Towards Well-Calibrated AutoML: A Theoretical Analysis based on Ensemble Diversity
Abstract
Automated Machine Learning (AutoML) streamlines complex machine learning processes, making advanced analytical capabilities accessible to broader audiences. However, most existing AutoML frameworks emphasize predictive accuracy, often neglecting the critical aspect of probability calibration, essential in high-stakes decision-making domains. Miscalibrated probabilities can significantly compromise uncertainty estimates, leading to poor decision outcomes in areas such as medical diagnostics, autonomous driving, and financial risk management.
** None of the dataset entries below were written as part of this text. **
(** X10.  A request to [/download_hashtag] that names a hashtag makes one
    library call, with the hashtag and with [max_count] as the request
    holds it ([None] when the field is absent), and no other; the answer is
    status code 200 when the call returns, and status code 400, with the
    cause on the error stream, when it raises an [InstaloaderException]. *)
Theorem download_hashtag_outcome
    (E : Externals) (data : gmap string pyval) (st : State) :
  let hashtag := get data "hashtag" in
  let max_count := get data "max_count" in
  let st1 := add_trace (CallDownloadHashtag hashtag max_count) st in
  truthy hashtag = true ->
  (forall c,
     Instaloader_download_hashtag E hashtag max_count (context st)
     = (Ret tt, c) ->
     serve E r_download_hashtag data st
     = (Ret (MkResponse "success"
               ("Downloaded posts from #" +:+ py_str hashtag +:+ ".") 200),
        set_context c st1))
  /\ (forall e c,
        Instaloader_download_hashtag E hashtag max_count (context st)
        = (Raise e, c) ->
        matches E e [InstaloaderException] = true ->
        serve E r_download_hashtag data st
        = (Ret (MkResponse "failed"
                  ("Failed to download posts from #" +:+ py_str hashtag
                   +:+ ".") 400),
           add_stderr ("Failed to download hashtag: " +:+ exn_text e)
                      (set_context c st1)))
  /\ (data !! "max_count" = None -> max_count = PNone).
Proof.
  intros hashtag max_count st1 Hh.
  unfold serve, download_hashtag. fold hashtag max_count. rewrite Hh.
  cbn [negb]. run. rewrite download_hashtag_cases. cbn zeta.
  split; [|split].
  - intros c ->. reflexivity.
  - intros e c -> Hm. unfold reported. rewrite Hm. reflexivity.
  - intros Hnone. unfold max_count, get. rewrite Hnone. reflexivity.
Qed.

Lemma download_hashtag_outcome_witness :
  serve (demo true) r_download_hashtag (<[ "hashtag" := PStr "cats" ]> ∅)
        (fresh ∅)
  = (Ret (MkResponse "success" "Downloaded posts from #cats." 200),
     set_context (MkContext PNone ∅)
       (add_trace (CallDownloadHashtag (PStr "cats") PNone) (fresh ∅))).
Proof.
  destruct (download_hashtag_outcome (demo true)
              (<[ "hashtag" := PStr "cats" ]> ∅) (fresh ∅))
    as (Hok & _); [vm_compute; reflexivity|].
  apply (Hok (MkContext PNone ∅)). vm_compute. reflexivity.
Defined.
This paper investigates the potential of ensemble-based AutoML methods to naturally improve probability calibration by implicitly increasing the so-called diversity of the models defining the ensemble. Specifically, we examine AUTO-SKLEARN, a leading ensemble-based AutoML framework, analyzing how its components—Base Learners, Meta-learning, Bayesian optimization, and Caruana ensemble construction—contribute to enhancing probability calibration by inducing better \textit{diversity}. Our analysis reveals that ensemble-based AutoML inherently supports mechanisms beneficial for producing well-calibrated probability estimates. By uncovering the structural elements of ensemble AutoML that foster better uncertainty quantification, this work establishes empirical evidence for further research aimed at developing automated tools capable of consistently generating predictions with well-calibrated probability estimates in real-world applications.